HOME OWNERSHIP VS. CREDIT CARD & AUTO DEBT
The composition of household debt in Thailand and Malaysia further amplifies the concern. In many developed countries, three-fourths of household debt is in the form of mortgages (see graphic). In Thailand and Malaysia, half is consumption-related -- credit-card, personal loans and auto loans.
So what is the problem? The assets underlying consumption-related loans depreciate in value quickly. In contrast, house prices usually go up, so a house is considered an investment.
So one type of loan makes borrowers poorer, while another type makes them richer. Unfortunately, Thai and Malaysian consumers are holding a lot of the former.

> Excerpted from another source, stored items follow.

Fixpoint abi_ty (t : AbiType) : V string N :=
  match t with
  | Abi_Primitive p =>
      match p with
      | AbiP_Unit => mret TYPE_UNIT
      | AbiP_Never => vfail "Never has no runtime value"%string
      | AbiP_Bool => mret TYPE_BOOL
      | AbiP_Int => mret TYPE_INT
      | AbiP_Float => intern Ty_Float
      | AbiP_String => mret TYPE_STR
      | AbiP_Bytes => intern Ty_Bytes
      | AbiP_VmSnapshot => intern Ty_VmSnapshot
      | AbiP_Fault => intern Ty_Fault
      end
  | Abi_Core c => let '(slot, name) := abi_core_role c in plain_inst (role cx slot) name
  | Abi_Native n =>
      match abi_native_role n with
      | None => intern Ty_FileHandle
      | Some (slot, name) => plain_inst (role cx slot) name
      end
  | Abi_Var index => vfail ("the fixed ABI type names generic parameter " +:+ pretty index)%string
  | Abi_List element => e ← abi_ty element; intern (Ty_List e)
  | Abi_Map key value => k ← abi_ty key; v ← abi_ty value; intern (Ty_Map k v)
  | Abi_Tuple elements => types ← mapV abi_ty elements; intern (Ty_Tuple types)
  | Abi_Apply constructor arguments =>
      if negb (length arguments =? constructor_arity constructor)
      then vfail ("the ABI type " +:+ abi_text t +:+ " has the wrong generic arity")%string else
      class ← vok_or (match constructor with AbiK_Option => role cx C_option | AbiK_Result => role cx C_result end)
        (carry (constructor_text constructor));
      types ← mapV abi_ty arguments; intern (Ty_Inst class types)
  | Abi_Resource _ => intern Ty_HostResource
  end.

Definition bundle_slot (op : N) : V string BundleOp :=
  vok_or (bundle_op (cx_bundle cx) op) ("operation slot " +:+ pretty op +:+ " is outside the ABI bundle")%string.

Definition fixed_sig_type (op : N) : V string N :=
  def ← bundle_slot op;
  params ← mapV abi_ty (bo_params def);
  ret ← abi_ty (bo_reply def);
  intern (Ty_Fn params (replicate (length params) false) ret []).

Definition op_args_view (op : N) : V string N :=
  def ← bundle_slot op;
  match bo_params def with
  | [] => mret TYPE_UNIT
  | params => elems ← mapV abi_ty params; intern (Ty_Tuple elems)
  end.

End Manifest.
(* ===== verification/VerifyPerform.v ===== *)
(** * The effect rules of the verifier (crates/lm-verify/src/step.rs)

    [Perform] with the built-in rule of every VM-control slot, the perform
    through an operation value, prepared waits, policy-table edits and the
    typed call views. *)

From stdpp Require Import base numbers list strings gmap pretty.
From S2P Require Import Prelude Value Codec Bytecode ModuleTables VerifyCtx VerifySub VerifyStep.

#[local] Open Scope nat_scope.

Section Effects.
Context (cx : Ctx) (func : Func) (fidx bidx iidx : N).

#[local] Abbreviation refuse := (refuse fidx bidx iidx).
#[local] Abbreviation require := (require fidx bidx iidx).
#[local] Abbreviation need := (need fidx bidx iidx).
#[local] Abbreviation abi := (abi fidx bidx iidx).
#[local] Abbreviation plain := (plain cx fidx bidx iidx).
#[local] Abbreviation pop := (pop fidx bidx iidx).
#[local] Abbreviation push := (push fidx bidx iidx).
#[local] Abbreviation pop_expect := (pop_expect cx fidx bidx iidx).
#[local] Abbreviation pop_args := (pop_args cx fidx bidx iidx).
#[local] Abbreviation is_type := (is_type fidx bidx iidx).
#[local] Abbreviation sub := (sub cx).

Definition quoted (name what : string) : string := ("`" +:+ name +:+ "` " +:+ what)%string.

(** Equality with the pushed type, never subtyping. *)
Definition check_reply_ty (reply_ty : N) : T unit :=
  stack ← reads st_stack;
  match stack with
  | [] => refuse "a perform pushed no reply"
  | pushed :: _ =>
      _ ← require (reply_ty <? lenN (md_types (module cx)))%N
            ("the perform states reply type " +:+ pretty reply_ty +:+ ", which the module has not")%string;
      require (pushed =? reply_ty)%N
        ("the perform states reply type " +:+ pretty reply_ty +:+ " and the program point proves " +:+ pretty pushed)%string
  end.

Definition is_fn (idx : N) : T bool :=
  t ← ty_of idx; mret (match t with Ty_Fn _ _ _ _ => true | _ => false end).

Definition opt_class (r : CoreRole) : T (option N) :=
  match role cx r with
  | None => mret None
  | Some class => idx ← newty (Ty_Class class); mret (Some idx)
  end.

Definition pop_run (name : string) : T N :=
  v ← pop; t ← ty_of v;
  match t with
  | Ty_Run t => mret t
  | _ => refuse (quoted name ("needs an active Run receiver, found type " +:+ pretty v))%string
  end.

Definition expect_vm : T unit := vm ← newty Ty_Vm; _ ← pop_expect vm; mret tt.
Definition code_error : T N := plain C_code_error "CodeError".
Definition result_of (ok error : N) : T N := abi (result_inst cx ok error).
Definition event_of (r : CoreRole) (what : string) (arg : N) : T N := abi (event_inst (role cx r) what arg).

(** [Result[ok, CodeError]]. *)
Definition code_result (ok : N) : T N := error ← code_error; result_of ok error.
(** The result of an operation whose reply the instruction states. *)
Definition stated (reply_ty result : N) (what : string) : T unit := require (reply_ty =? result)%N what.

Definition args_tuple (params : list N) : T N :=
  match params with [] => mret TYPE_UNIT | _ => newty (Ty_Tuple params) end.

(** *** Code and instances *)

(** A function code or binding over a function type: [class[fn]]. *)
Definition function_view (class : CoreRole) (t : BcType) : T (option (list N)) :=
  match t with
  | Ty_Inst c [arg] =>
      if is_role cx c class then fn ← is_fn arg; mret (if (fn : bool) then Some [arg] else None) else mret None
  | _ => mret None
  end.

Definition installed_type (code : N) (code_ty : BcType) (verified class_code : option N) : T N :=
  if bool_decide (verified = Some code) then plain C_instance "Instance" else
  match code_ty with
  | Ty_Inst class args =>
      match args with
      | [arg] =>
          _ ← require (is_role cx class C_function_code) "`Vm.Install` has invalid code input";
          fn ← is_fn arg;
          _ ← require fn "`Vm.Install` has invalid function code";
          binding ← need (role cx C_function_binding) (carry "FunctionBinding");
          newty (Ty_Inst binding [arg])
      | _ => refuse "`Vm.Install` has invalid code input"
      end
  | _ =>
      if bool_decide (class_code = Some code) then plain C_class_binding "ClassBinding" else
      match code_ty with
      | Ty_Fn _ _ _ _ =>
          binding ← need (role cx C_function_binding) (carry "FunctionBinding");
          newty (Ty_Inst binding [code])
      | _ => refuse "`Vm.Install` has invalid code input"
      end
  end.

Definition perform_install (op reply_ty : N) : T unit :=
  _ ← (if (op =? OP_VM_INSTALL_WITH)%N
       then links ← plain C_link_env "LinkEnv"; _ ← pop_expect links; mret tt else mret tt);
  code ← pop; code_ty ← ty_of code;
  verified ← opt_class C_verified_module; class_code ← opt_class C_class_code;
  installed ← installed_type code code_ty verified class_code;
  _ ← expect_vm;
  result ← code_result installed;
  _ ← stated reply_ty result "`Vm.Install` has the wrong result type";
  push reply_ty.

(** A reply [Result[class[fn], CodeError]] of a function lookup. *)
Definition lookup_reply (reply_ty result_class function_class error : N)
    (no_result bad_error no_function bad_function no_fn : string) : T unit :=
  t ← ty_of reply_ty;
  match t with
  | Ty_Inst found_result result_args =>
      match result_args with
      | [ok; e] =>
          _ ← require ((found_result =? result_class)%N && (e =? error)%N) bad_error;
          tf ← ty_of ok;
          match tf with
          | Ty_Inst found_function function_args =>
              match function_args with
              | [arg] =>
                  _ ← require (found_function =? function_class)%N bad_function;
                  fn ← is_fn arg; require fn no_fn
              | _ => refuse bad_function
              end
          | _ => refuse no_function
          end
      | _ => refuse bad_error
      end
  | _ => refuse no_result
  end.
(* ===== verification/VerifySound.v ===== *)
(** * The worklist invariant

    Between two rounds of [dataflow] every reached block is queued or
    settled: it replays from its entry state in the current universe and the
    entry state of each target absorbs the edge.  When the queue is empty
    every reached block is settled, in the universe the loop leaves. *)

From stdpp Require Import base numbers list strings gmap sorting pretty.
From S2P Require Import Prelude Value Codec Bytecode ModuleTables VerifyCtx VerifySub VerifyStep VerifyPerform.
From S2P Require Import VerifyRules VerifyFunc VerifyStable VerifyFine VerifyFlow VerifyFix.

#[local] Open Scope nat_scope.

Section Worklist.
Context (cx : Ctx) (func : Func) (fidx : N) (u0 : Universe).
Hypothesis Hlocals : locals_known u0 func.

#[local] Abbreviation merge := (merge cx fidx).
#[local] Abbreviation absorbs := (absorbs cx).

(** The targets of the edges absorb them. *)
Definition edges_held (u : Universe) (states : entries) (es : list (N * State)) : Prop :=
  ∀ t e, (t, e) ∈ es → ∃ st, states !! N.to_nat t = Some (Some st) ∧ absorbs u e st.

(** The code runs from [s], now and in every later universe. *)
Definition replays (u : Universe) (b : nat) (code : list Instr) (s s' : State) (es : list (N * State)) : Prop :=
  ∀ B (f : N → State → B → B) acc u2, grows u u2 →
    run_block cx func fidx (note f) (N.of_nat b) 0 code s acc u2 = Ret (Ok ((s', noted f es acc), u2)).

(** A settled block: it replays from [s], and so does each of its prefixes. *)
Definition settled (u : Universe) (states : entries) (b : nat) (s : State) : Prop :=
  ∃ code s' es, func_blocks func !! b = Some code ∧ edges_held u states es ∧ replays u b code s s' es ∧
    ∀ i, ∃ si esi, kept s si ∧ replays u b (take i code) s si esi.

Lemma replays_later u v b code s s' es : grows u v → replays u b code s s' es → replays v b code s s' es.
Proof. intros G H B f acc u2 G2. apply H. by etrans. Qed.

(** Entry states only climb. *)
Definition climbs (u : Universe) (states states' : entries) : Prop :=
  ∀ i s, states !! i = Some (Some s) → ∃ s', states' !! i = Some (Some s') ∧ absorbs u s s'.

Lemma climbs_refl u states : climbs u states states.
Proof. intros i s H. eauto using absorbs_refl. Qed.
Lemma climbs_trans u v a b c : grows u v → climbs u a b → climbs v b c → climbs v a c.
Proof.
  intros G H1 H2 i s (s1 & H & Ha)%H1. apply H2 in H as (s2 & H & Hb).
  exists s2. split; [done|]. eapply absorbs_trans; [by eapply absorbs_grows|done].
Qed.

Lemma held_later u v states states' es :
  grows u v → climbs v states states' → edges_held u states es → edges_held v states' es.
Proof.
  intros G Hc H t e (st & Hst & Ha)%H. apply Hc in Hst as (st' & Hst & Hb).
  exists st'. split; [done|]. eapply absorbs_trans; [by eapply absorbs_grows|done].
Qed.
Lemma settled_later u v states states' b s :
  grows u v → climbs v states states' → settled u states b s → settled v states' b s.
Proof.
  intros G Hc (code & s' & es & Hb & He & Hr & Hp). exists code, s', es.
  split_and!; [done | by eapply held_later | by eapply replays_later |].
  intros i. destruct (Hp i) as (si & esi & ? & ?). exists si, esi. split; [done | by eapply replays_later].
Qed.

(** The shape of a recorded state. *)
Definition shaped (n : nat) (s : State) : Prop := length (st_locals s) = n ∧ shallow s.

Lemma shaped_kept n s s' : shaped n s → kept s s' → shaped n s'.
Proof. intros [Hn Hs] [Hl Hk]. split; [congruence | auto]. Qed.

(** The invariant; [except] is the block being run, from the state it had. *)
Record flow_inv (n : nat) (except : nat → State → Prop) (u : Universe) (fl : Flow) : Prop := mkFlowInv {
  fi_from : grows u0 u;
  fi_ok : index_ok u;
  fi_shape : ∀ i s, fl_states fl !! i = Some (Some s) → shaped n s;
  fi_blocks : ∀ i s, fl_states fl !! i = Some (Some s) →
    N.of_nat i ∈ fl_work fl ∨ settled u (fl_states fl) i s ∨ except i s;
}.

Lemma merged_climbs u target edge fl fl' st : merged cx u target edge fl fl' st → climbs u (fl_states fl) (fl_states fl').
Proof.
  intros [Hs _ (slot & Hslot & Hold) _] i s Hi. rewrite Hs. destruct (decide (i = N.to_nat target)) as [->|Hne].
  - rewrite list_lookup_insert_eq by (by eapply lookup_lt_Some). simplify_eq. eauto.
  - rewrite list_lookup_insert_ne by done. eauto using absorbs_refl.
Qed.

Lemma merge_inv n except target edge fl u fl' u1 :
  merge target edge fl u = Ret (Ok (fl', u1)) → fits u1 → shaped n edge → flow_inv n except u fl →
  flow_inv n except u1 fl' ∧ climbs u1 (fl_states fl) (fl_states fl') ∧ edges_held u1 (fl_states fl') [(target, edge)].
Proof.
  intros H Hf Hn [I1 I2 I3 I4]. pose proof (growing _ _ _ _ ltac:(intros; apply stable_merge) H) as G.
  destruct (merge_spec _ _ _ _ _ _ _ _ n H I2 Hf (proj1 Hn) (λ i s Hs, proj1 (I3 i s Hs))) as (st & Hm & Hl).
  pose proof (merged_climbs _ _ _ _ _ _ Hm) as Hc. destruct Hm as [Hs He (slot & Hslot & Hold) Hw].
  assert (Hsh : shallow st) by (unfold shallow, lenN; rewrite <-(Forall2_length _ _ _ (absorbs_stack _ _ _ _ He)); apply Hn).
  assert (Hlt : N.to_nat target < length (fl_states fl)) by (by eapply lookup_lt_Some).
  assert (Hst : fl_states fl' !! N.to_nat target = Some (Some st)) by (by rewrite Hs, list_lookup_insert_eq).
  split_and!; [constructor | done |].
  - by etrans.
  - by apply (grows_ok _ _ G).
  - intros i s. rewrite Hs. destruct (decide (i = N.to_nat target)) as [->|Hne].
    + rewrite list_lookup_insert_eq by done. by intros [= <-].
    + rewrite list_lookup_insert_ne by done. apply I3.
  - intros i s Hi.
    assert (Hback : fl_states fl !! i = Some (Some s) ∨ fl_work fl' = fl_work fl ++ [N.of_nat i]).
    { rewrite Hs in Hi. destruct (decide (i = N.to_nat target)) as [->|Hne].
      - rewrite list_lookup_insert_eq in Hi by done. rewrite N2Nat.id. simplify_eq. destruct Hw as [|[_ ?]]; auto.
      - rewrite list_lookup_insert_ne in Hi by done. auto. }
    destruct Hback as [Hb| ->]; [|left; apply elem_of_app; right; by left].
    destruct (I4 _ _ Hb) as [Hin|[Hset|Hex]].
    + left. destruct Hw as [-> | [-> _]]; [apply elem_of_app; by left | done].
    + right; left. by eapply settled_later.
    + by right; right.
  - intros t e [[= -> ->]|[]%not_elem_of_nil]%elem_of_cons. eauto.
Qed.

Lemma edges_run_fits es fl u fl' u1 : edges_run merge es fl u fl' u1 → fits u1 → fits u.
Proof.
  induction 1 as [? ? ? [Hp _ _ _]|? ? ? ? ? ? ? ? ? ? [Hp _ _ _] Hm _ IH]; intros Hf; [by eapply fits_prefix|].
  eapply fits_prefix; [done|]. eapply later_fits; [|done|by apply IH]. intros. apply stable_merge.
Qed.

Lemma flow_inv_grows n except u v fl : grows u v → fits v → flow_inv n except u fl → flow_inv n except v fl.
Proof.
  intros G Hf [I1 I2 I3 I4]. constructor; [by etrans | by apply (grows_ok _ _ G) | done |].
  intros i s Hi. destruct (I4 _ _ Hi) as [|[|]]; [by left | | by right; right].
  right; left. eapply settled_later; [done | apply climbs_refl | done].
Qed.

(** A run of merges keeps the invariant and holds its edges. *)
Lemma edges_inv n except es fl u fl' u1 :
  edges_run merge es fl u fl' u1 → fits u1 → (∀ t e, (t, e) ∈ es → shaped n e) →
  flow_inv n except u fl →
  flow_inv n except u1 fl' ∧ climbs u1 (fl_states fl) (fl_states fl') ∧ edges_held u1 (fl_states fl') es.
Proof.
  induction 1 as [fl u u' G|t s es fl u v fl1 w fl2 u' G Hm Hr IH]; intros Hf Hl Hi.
  { split_and!; [by eapply flow_inv_grows | apply climbs_refl | by intros t e []%not_elem_of_nil]. }
  pose proof (edges_run_fits _ _ _ _ _ Hr Hf) as Hfw.
  assert (Hfv : fits v) by (eapply later_fits; [|done|done]; intros; apply stable_merge).
  assert (Hfi : flow_inv n except v fl) by (by eapply flow_inv_grows).
  destruct (merge_inv _ _ _ _ _ _ _ _ Hm Hfw (Hl _ _ ltac:(left)) Hfi) as (Hi1 & Hc1 & He1).
  destruct IH as (Hi2 & Hc2 & He2); [done | intros ?? Hin; eapply Hl; by right | done|].
  assert (Gw : grows w u').
  { clear -Hr. induction Hr; [done|]. etrans; [done|]. etrans; [|done].
    eapply growing; [|done]. intros. apply stable_merge. }
  split_and!; [done | by eapply climbs_trans|].
  intros t' e [[= -> ->]|Hin]%elem_of_cons; [|by apply He2].
  eapply (held_later w u' _ _ [(t, s)]); [done..|]. by left.
Qed.

(** One round: the head of the queue is run and becomes settled. *)
Lemma round_inv n b work states s code s' fl' u u1 :
  flow_inv n (λ _ _, False) u (mkFlow states (b :: work)) → states !! N.to_nat b = Some (Some s) →
  func_blocks func !! N.to_nat b = Some code →
  run_block cx func fidx merge b 0 code s (mkFlow states work) u = Ret (Ok ((s', fl'), u1)) → fits u1 →
  flow_inv n (λ _ _, False) u1 fl' ∧ climbs u1 states (fl_states fl').
Proof.
  intros Hi Hs Hb Hrun Hf. pose proof Hi as [I1 I2 I3 I4].
  destruct (block_ran cx func fidx u0 Hlocals merge b 0 code s (mkFlow states work) u s' fl' u1)
    as (es & [G L E R S]); [intros; apply stable_merge | done | done|].
  destruct (edges_inv n (λ i st, i = N.to_nat b ∧ st = s) es (mkFlow states work) u fl' u1) as (J & Hc & He);
    [done | done | intros t e Hin; eapply shaped_kept; [by eapply I3 | by eapply E] | |].
  { constructor; [done..|]. intros i st Hst. destruct (I4 _ _ Hst) as [[Hib|Hin]%elem_of_cons|[?|[]]]; [|by left|by right; left].
    right; right. subst b. rewrite Nat2N.id in *. simpl in *. split; [done|congruence]. }
  split; [|done]. destruct J as [J1 J2 J3 J4]. constructor; [done..|].
  intros i st Hst. destruct (J4 _ _ Hst) as [|[|[-> ->]]]; [by left | by right; left | right; left].
  exists code, s', es. unfold replays. rewrite N2Nat.id. split_and!; [done | done | exact S |].
  intros k. destruct (prefix_ran cx func fidx u0 Hlocals merge b code s (mkFlow states work) u s' fl' u1 k)
    as (si & acci & v & esi & Gv & R2); [intros; apply stable_merge | done | done|].
  exists si, esi. split; [apply R2|]. intros B f acc u2 Hu2. apply (ran_later _ _ _ _ _ _ _ _ _ R2). by etrans.
Qed.

(** The parts of a round that returned. *)
Lemma round_parts rounds fl u states u1 b work :
  flow_loop cx func fidx (S rounds) fl u = Ret (Ok (states, u1)) → fl_work fl = b :: work →
  ∃ s code s' fl' v, fl_states fl !! N.to_nat b = Some (Some s) ∧ func_blocks func !! N.to_nat b = Some code ∧
    run_block cx func fidx merge b 0 code s (mkFlow (fl_states fl) work) u = Ret (Ok ((s', fl'), v)) ∧
    flow_loop cx func fidx rounds fl' v = Ret (Ok (states, u1)).
Proof.
  intros H Hw. simpl in H. rewrite Hw in H. apply bind_inv in H as (slot & v & [Hslot ->]%vlift_ok & H).
  apply bind_inv in H as (s & v & [Hs ->]%vlift_ok & H). apply bind_inv in H as (code & v & [Hc ->]%vlift_ok & H).
  apply bind_inv in H as ([s' fl'] & v & Hrun & H). unfold of_option in *. repeat case_match; simplify_eq.
  eexists _, _, _, _, _. done.
Qed.

Lemma flow_loop_grows rounds fl u states u1 :
  flow_loop cx func fidx rounds fl u = Ret (Ok (states, u1)) → grows u0 u → grows u u1.
Proof.
  revert fl u. induction rounds as [|rounds IH]; intros fl u H Hu; [done|].
  destruct (fl_work fl) as [|b work] eqn:Hw; [simpl in H; rewrite Hw in H; by injection H as <- <-|].
  eapply round_parts in H as (s & code & s' & fl' & v & _ & _ & Hrun & H); [|done].
  destruct (block_ran cx func fidx u0 Hlocals merge b 0 code s (mkFlow (fl_states fl) work) u s' fl' v)
    as (es & R); [intros; apply stable_merge | done | done|].
  pose proof (ran_grows _ _ _ _ _ _ _ _ _ R). etrans; [done|]. eapply IH; [done|]. by etrans.
Qed.

Lemma flow_loop_inv n rounds fl u states u1 :
  flow_loop cx func fidx rounds fl u = Ret (Ok (states, u1)) → fits u1 → flow_inv n (λ _ _, False) u fl →
  flow_inv n (λ _ _, False) u1 (mkFlow states []) ∧ climbs u1 (fl_states fl) states.
Proof.
  revert fl u. induction rounds as [|rounds IH]; intros fl u H Hf Hi; [done|].
  destruct (fl_work fl) as [|b work] eqn:Hw.
  { simpl in H. rewrite Hw in H. injection H as <- <-. split; [|apply climbs_refl]. destruct fl. by simplify_eq/=. }
  eapply round_parts in H as (s & code & s' & fl' & v & Hs & Hb & Hrun & H); [|done].
  destruct (block_ran cx func fidx u0 Hlocals merge b 0 code s (mkFlow (fl_states fl) work) u s' fl' v)
    as (es & R); [intros; apply stable_merge | by apply Hi | done|]. apply ran_grows in R.
  assert (G : grows v u1). { eapply flow_loop_grows; [done|]. etrans; [by apply Hi|done]. }
  assert (Hfv : fits v) by (eapply fits_prefix, Hf; apply G).
  destruct fl as [st wk]. simpl in *. subst wk.
  destruct (round_inv n b work st s code s' fl' u v) as [Hi' Hc']; [done..|].
  destruct (IH _ _ H Hf Hi') as [Hi2 Hc2]. split; [done|]. by eapply climbs_trans.
Qed.

(** The entry of block 0 is the state the call leaves. *)
Definition called (s : State) : Prop := ∃ locals, entry_locals func = Ret locals ∧ s = mkState locals [] [].

Lemma entry_locals_length locals : entry_locals func = Ret locals → length locals = N.to_nat (local_count func).
Proof.
  unfold entry_locals. destruct (N.leb_spec (lenN (func_params func)) (local_count func)) as [Hle|]; [|done].
  intros [= <-]. rewrite length_app, length_fmap, length_replicate. unfold lenN in Hle. lia.
Qed.

Lemma entry_flow_inv fl : entry_flow func = Ret fl → index_ok u0 →
  ∃ s, called s ∧ fl_states fl !! 0 = Some (Some s) ∧ flow_inv (N.to_nat (local_count func)) (λ _ _, False) u0 fl.
Proof.
  intros (locals & Hl & H)%bind_Ret Hok. destruct (func_blocks func) as [|c blocks]; [done|]. injection H as <-.
  exists (mkState locals [] []). split_and!; [by exists locals | done|].
  assert (Hone : ∀ i s, (Some (mkState locals [] []) :: replicate (length blocks) None) !! i = Some (Some s) →
    i = 0 ∧ s = mkState locals [] []).
  { intros [|i] s; simpl; [by intros [= <-]|]. by intros [? ?]%lookup_replicate. }
  constructor; [done | done | intros i s [_ ->]%Hone; split; [by apply entry_locals_length | done] |].
  intros i s [-> ->]%Hone. left. by left.
Qed.

(** What the fixpoint proves, with every later replay. *)
Lemma dataflow_inv rounds states u :
  dataflow cx func fidx rounds u0 = Ret (Ok (states, u)) → index_ok u0 → fits u →
  grows u0 u ∧
  (∃ s st, called s ∧ states !! 0 = Some (Some st) ∧ absorbs u s st) ∧
  (∀ b s, states !! b = Some (Some s) → settled u states b s ∧ shaped (N.to_nat (local_count func)) s).
Proof.
  intros (fl & v & [Hfl ->]%vlift_ok & H)%bind_inv Hok Hf.
  destruct (entry_flow_inv _ Hfl Hok) as (s & Hcall & H0 & Hi).
  destruct (flow_loop_inv _ _ _ _ _ _ H Hf Hi) as [J Hc]. split_and!.
  - by eapply flow_loop_grows.
  - destruct (Hc _ _ H0) as (st & ? & ?). exists s, st. done.
  - intros b st Hst. split; [|by apply (fi_shape _ _ _ _ J _ _ Hst)].
    by destruct (fi_blocks _ _ _ _ J _ _ Hst) as [[]%not_elem_of_nil|[|[]]].
Qed.

End Worklist.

Admittedly, economists have devoted less attention to household debt than to public debt, foreign debt and corporate debt. We don't even know how to reduce it effectively. So far, we've seen only one event that could bring down the household debt -- the 2008 subprime crisis [the 2008 financial crisis that began in the US].
In the end, we're not saying governments should not stimulate the economy via household debt in a downturn. But household debt should be managed carefully. If fiscal space represents a government's ability to stimulate an economy through public spending, household debt space represents the ability to do so through consumption. All governments must be careful not to lose both spaces at once -- especially during a slowdown such as the one we're experiencing today.